The Garden of Cyrus, or The Quincuncial Lozenge, or Network Plantations of the Ancients, naturally, artificially, mystically considered, is a discourse by Sir Thomas Browne. First published in 1658, along with its diptych companion Urn-Burial, in modern times it has been recognised as Browne's major literary contribution to Hermetic wisdom.

The discourse concerns itself with the use of the quincunx as a geometric pattern in art and nature.

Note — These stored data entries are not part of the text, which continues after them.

(** After a wait on a condition variable. *)
Definition waitpid_resume (t : positive) (s : system) : exec (wait_result * system) :=
  th ← deref (threads s !! t);
  match at_ th with
  | WaitAny => wait_any t (proc th) s
  | WaitFor joined =>
      s ← update joined (fun j => set_wait (waitCount j - 1) (waiting j) j) s;
      j ← object joined s;
      if (waitCount j <? 0) || negb (zombie j) then errorHandler UNEXPECTED else wait_reap t (proc th) joined s
  | _ => Fault Undefined
  end.

(** ** The end of [start] *)
Fixpoint orphan (l : list positive) (s : system) : exec system :=
  match l with
  | [] => Done s
  | a :: l => s ← update a (fun o => set_pids (pid o) 0 o) s; orphan l s
  end.

Definition finish (t : positive) (code : Z) (s : system) : exec system :=
  proc ← getCurrent t s;
  s ← update proc (set_zombie code) s;
  o ← object proc s;
  s ← orphan (childs o) s;
  s ← orphan (zombies o) s;
  kernel ← deref (processes s !! 0);
  s ← update kernel (fun k => set_childs (childs o ++ childs k) k) s;
  s ← update proc (set_childs []) s;
  s ← update kernel (fun k => set_zombies (zombies o ++ zombies k) k) s;
  s ← update proc (set_zombies []) s;
  o ← object proc s;
  match processes s !! ppid o with
  | None => errorHandler UNEXPECTED
  | Some it2 =>
      s ← update it2 (fun q => set_childs (remove proc (childs q)) q) s;
      s ← (if 0 <? waitCount o then update proc (fun o => set_wait (waitCount o) [] o) s
           else s ← update it2 (fun q => set_zombies (zombies q ++ [proc]) q) s; Done (set_generic [] s));
      Done (set_threads (delete t (threads s)) s)
  end.

(** ** Runs

    [Spawn] and [Leave] are kernel threads that start and end. *)
Inductive op :=
| Create (a : positive) | Created (thr : option positive) | Getppid (p : Z) | Waitpid (p options : Z) | Resume
| Exit (code : Z) | Spawn (thr : positive) | Leave.

Inductive result := Unit | Pid (p : option Z) | Wait (r : wait_result).

Definition step (t : positive) (o : op) (s : system) : exec (result * system) :=
  match o with
  | Create a => s ← create_begin t a s; Done (Unit, s)
  | Created thr => '(p, s) ← create_end t thr s; Done (Pid p, s)
  | Getppid p => r ← getppid p s; Done (Pid (Some r), s)
  | Waitpid p options => '(r, s) ← waitpid t p options s; Done (Wait r, s)
  | Resume => '(r, s) ← waitpid_resume t s; Done (Wait r, s)
  | Exit code => s ← finish t code s; Done (Unit, s)
  | Spawn thr => p ← getCurrent t s; Done (Unit, set_threads (<[thr := mkThread p Running]> (threads s)) s)
  | Leave => Done (Unit, set_threads (delete t (threads s)) s)
  end.

(** The kernel process, with a first thread. *)
Definition kernel : positive := 1.
Definition initial : system :=
  mkSystem 0 {[0 := kernel]} [] {[kernel := new_Process]} {[1%positive := mkThread kernel Running]}.

(** What the rest of the system allows.  Memory gives fresh addresses (of
    objects larger than four bytes) and thread identifiers; a process has one thread, and the
    kernel does not exit.  A thread goes on after a wait when the condition
    variable does not hold it.  The creation of a thread does not fail while another one waits for
    the process (see [ex_create_fails]). *)
Definition enabled (t : positive) (o : op) (s : system) : Prop :=
  exists th, threads s !! t = Some th /\
    match o with
    | Create a => at_ th = Running /\ objects s !! a = None /\ Z.pos a < 2 ^ 30
    | Created (Some thr) => (exists a, at_ th = Creating a) /\ threads s !! thr = None
    | Created None => exists a, at_ th = Creating a /\ forall o, objects s !! a = Some o -> waitCount o = 0
    | Getppid _ | Waitpid _ _ => at_ th = Running
    | Resume =>
        (at_ th = WaitAny /\ t ∉ genericWaiting s) \/
        (exists j, at_ th = WaitFor j /\ forall o, objects s !! j = Some o -> t ∉ waiting o)
    | Exit _ => at_ th = Running /\ proc th <> kernel
    | Spawn thr => at_ th = Running /\ proc th = kernel /\ threads s !! thr = None
    | Leave => at_ th = Running /\ proc th = kernel
    end.

Inductive reachable : system -> Prop :=
| reach_initial : reachable initial
| reach_step t o s r s' : reachable s -> enabled t o s -> step t o s = Done (r, s') -> reachable s'.

(** ** The process table

    What the interface promises: each process has a parent, may have ended
    with a code, and may have threads that wait for it in particular. *)
Record entry := mkEntry { parent : Z; status : option Z; reserved : Z }.
Abbreviation table := (gmap Z entry).

Definition entry_of (o : Process) : entry := mkEntry (ppid o) (if zombie o then Some (exitCode o) else None) (waitCount o).
Definition abs (s : system) : table := omap (fun a => entry_of <$> objects s !! a) (processes s).

Definition child (T : table) (me p : Z) (e : entry) : Prop := T !! p = Some e /\ p <> 0 /\ parent e = me.
(** Children that a wait for any child can give, and children still running. *)
Definition ended (T : table) (me p c : Z) : Prop := child T me p (mkEntry me (Some c) 0).
Definition alive (T : table) (me : Z) : Prop := exists p n, child T me p (mkEntry me None n).

Definition orphaned (me : Z) (T : table) : table :=
  (fun e => if parent e =? me then mkEntry 0 (status e) (reserved e) else e) <$> T.

(** Waiting for any child. *)
Definition spec_any (T : table) (me : Z) (r : wait_result) (T' : table) : Prop :=
  match r with
  | Returned p (Some c) => ended T me p c /\ T' = delete p T
  | Returned p None => p = -1 /\ T' = T /\ ~ alive T me /\ forall p c, ~ ended T me p c
  | Blocked => T' = T /\ alive T me /\ forall p c, ~ ended T me p c
  end.

(** The end of a wait for [p], which has ended with [c], while [n] other
    threads wait for it. *)
Definition spec_reap (T : table) (me p c n : Z) (r : wait_result) (T' : table) : Prop :=
  if n =? 0 then r = Returned p (Some c) /\ T' = delete p T
  else r = Returned (-1) None /\ T' = <[p := mkEntry me (Some c) n]> T.

Definition spec (T : table) (me : Z) (pl : option Z) (o : op) (r : result) (T' : table) : Prop :=
  match o, r with
  | Create _, Unit => exists p, 0 < p /\ T !! p = None /\ T' = <[p := mkEntry me None 0]> T
  | Created thr, Pid r =>
      exists p n, pl = Some p /\ child T me p (mkEntry me None n) /\
        match thr with Some _ => r = Some p /\ T' = T | None => r = None /\ T' = delete p T end
  | Getppid p, Pid r => r = Some (match T !! p with Some e => parent e | None => -1 end) /\ T' = T
  | Waitpid p options, Wait r =>
      if p <=? 0 then
        if decide (r = Returned 0 None) then nohang options = true /\ T' = T /\ forall p c, ~ ended T me p c
        else spec_any T me r T'
      else
        match T !! p with
        | Some (mkEntry q st n) =>
            if negb (q =? me) then r = Returned (-1) None /\ T' = T
            else match st with
                 | None => if nohang options then r = Returned 0 None /\ T' = T else r = Blocked /\ T' = <[p := mkEntry me None (n + 1)]> T
                 | Some c => spec_reap T me p c n r T'
                 end
        | None => r = Returned (-1) None /\ T' = T
        end
  | Resume, Wait r =>
      match pl with
      | None => spec_any T me r T'
      | Some p => exists c n, child T me p (mkEntry me (Some c) (n + 1)) /\ 0 <= n /\ spec_reap T me p c n r T'
      end
  | Exit c, Unit => exists e, T !! me = Some e /\ status e = None /\ T' = <[me := mkEntry (parent e) (Some c) (reserved e)]> (orphaned me T)
  | Spawn _, Unit | Leave, Unit => T' = T
  | _, _ => False
  end.

(** ** The invariant

    First the tree of objects, then the threads. *)
Record tree (s : system) : Prop := {
  i_counter : - 2 ^ 31 <= pidCounter s < 2 ^ 31;
  i_kernel : processes s !! 0 = Some kernel;
  i_kobj : exists k, objects s !! kernel = Some k /\ pid k = 0 /\ ppid k = 0 /\ zombie k = false;
  i_reg p a : processes s !! p = Some a <-> exists o, objects s !! a = Some o /\ pid o = p;
  i_obj a o : objects s !! a = Some o -> a <> kernel -> 0 < pid o /\ ppid o <> pid o;
  i_parent a o : objects s !! a = Some o -> exists q oq, processes s !! ppid o = Some q /\ objects s !! q = Some oq /\ zombie oq = false;
  i_mem a o : objects s !! a = Some o -> Z.pos a < 2 ^ 30;
  i_childs q oq a : objects s !! q = Some oq ->
    (a ∈ childs oq <-> exists o, objects s !! a = Some o /\ a <> kernel /\ ppid o = pid oq /\ zombie o = false);
  i_zombies q oq a : objects s !! q = Some oq ->
    (a ∈ zombies oq <-> exists o, objects s !! a = Some o /\ ppid o = pid oq /\ zombie o = true /\ waitCount o = 0);
  i_nodup q oq : objects s !! q = Some oq -> NoDup (zombies oq);
}.

Definition waiters (s : system) (a : positive) : gset positive :=
  dom (filter (fun x => at_ x.2 = WaitFor a) (threads s)).

Record crew (s : system) : Prop := {
  i_thread t th : threads s !! t = Some th -> exists o, objects s !! proc th = Some o /\ zombie o = false;
  i_single t t' th th' : threads s !! t = Some th -> threads s !! t' = Some th' -> proc th = proc th' -> proc th <> kernel -> t = t';
  i_count a o : objects s !! a = Some o -> waitCount o = Z.of_nat (size (waiters s a));
  i_waiting a o t : objects s !! a = Some o -> (t ∈ waiting o <-> zombie o = false /\ t ∈ waiters s a);
  i_for t th a : threads s !! t = Some th -> at_ th = WaitFor a ->
    exists o oq, objects s !! a = Some o /\ objects s !! proc th = Some oq /\ a <> kernel /\ ppid o = pid oq;
  i_any t : t ∈ genericWaiting s -> exists th, threads s !! t = Some th /\ at_ th = WaitAny /\
    (proc th <> kernel -> forall o, objects s !! proc th = Some o -> zombies o = [] /\ childs o <> []);
  i_creating t th a : threads s !! t = Some th -> at_ th = Creating a ->
    exists o oq, objects s !! a = Some o /\ objects s !! proc th = Some oq /\ a <> kernel /\ ppid o = pid oq /\ zombie o = false /\
      (forall t' th', threads s !! t' = Some th' -> proc th' <> a) /\ (forall t' th', threads s !! t' = Some th' -> at_ th' = Creating a -> t' = t) /\
      (forall x ox, objects s !! x = Some ox -> ppid ox <> pid o);
}.

(** *** Updates that succeed *)
Definition upd (a : positive) (f : Process -> Process) (s : system) : system := set_objects (alter f a (objects s)) s.
Definition set_at (t : positive) (p : place) (s : system) : system := set_threads (alter (fun th => mkThread (proc th) p) t (threads s)) s.

Lemma alter_insert {K A} `{Countable K} (f : A -> A) (m : gmap K A) i x : m !! i = Some x -> <[i := f x]> m = alter f i m.
Proof.
  intros Hi. apply map_eq. intros j. destruct (decide (j = i)) as [->|Hj].
  - by rewrite lookup_insert_eq, lookup_alter_eq, Hi.
  - by rewrite lookup_insert_ne, lookup_alter_ne.
Qed.

Lemma update_in a f s : is_Some (objects s !! a) -> update a f s = Done (upd a f s).
Proof. intros [o Ho]. unfold update, object, upd. rewrite Ho. simpl. by rewrite (alter_insert f _ _ _ Ho). Qed.

Lemma go_in t p s : is_Some (threads s !! t) -> go t p s = Done (set_at t p s).
Proof.
  intros [th Ht]. unfold go, set_at. rewrite Ht. simpl. do 2 f_equal. exact (alter_insert (fun th => mkThread (proc th) p) _ _ _ Ht).
Qed.

Lemma objects_upd a f s x : objects (upd a f s) !! x = if decide (x = a) then f <$> objects s !! x else objects s !! x.
Proof. unfold upd. simpl. destruct (decide (x = a)) as [->|]; [by rewrite lookup_alter_eq|by rewrite lookup_alter_ne]. Qed.

Definition orphans (l : list positive) (s : system) : system :=
  set_objects (map_imap (fun x o => Some (if decide (x ∈ l) then set_pids (pid o) 0 o else o)) (objects s)) s.

Lemma orphans_cons a l s : orphans l (upd a (fun o => set_pids (pid o) 0 o) s) = orphans (a :: l) s.
Proof.
  unfold orphans. simpl. unfold set_objects. simpl. f_equal. apply map_eq. intros x. rewrite !map_lookup_imap.
  destruct (decide (x = a)) as [->|Hx].
  - rewrite lookup_alter_eq. destruct (objects s !! a); simpl; [|done]. rewrite (decide_True (P := a ∈ a :: l)) by set_solver. by destruct (decide (a ∈ l)).
  - rewrite lookup_alter_ne by done. destruct (objects s !! x); simpl; [|done]. f_equal. apply decide_ext. set_solver.
Qed.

Written during a time when restrictions on publishing became more relaxed during Oliver Cromwell's Protectorate, The Garden of Cyrus (1658) is Browne's contribution to a "boom period" decade of interest in esoterica in England. Browne's discourse is a Neoplatonic and Neopythagorean vision of the interconnection of art and nature via the inter-related symbols of the number five and the quincunx pattern, along with the figure X and the lattice design. Its fundamental quest was of primary concern to Hermetic philosophy: proof of the wisdom of God, and demonstrable evidence of intelligent design. The Discourse includes early recorded usage of the words "prototype" and "archetype" in English.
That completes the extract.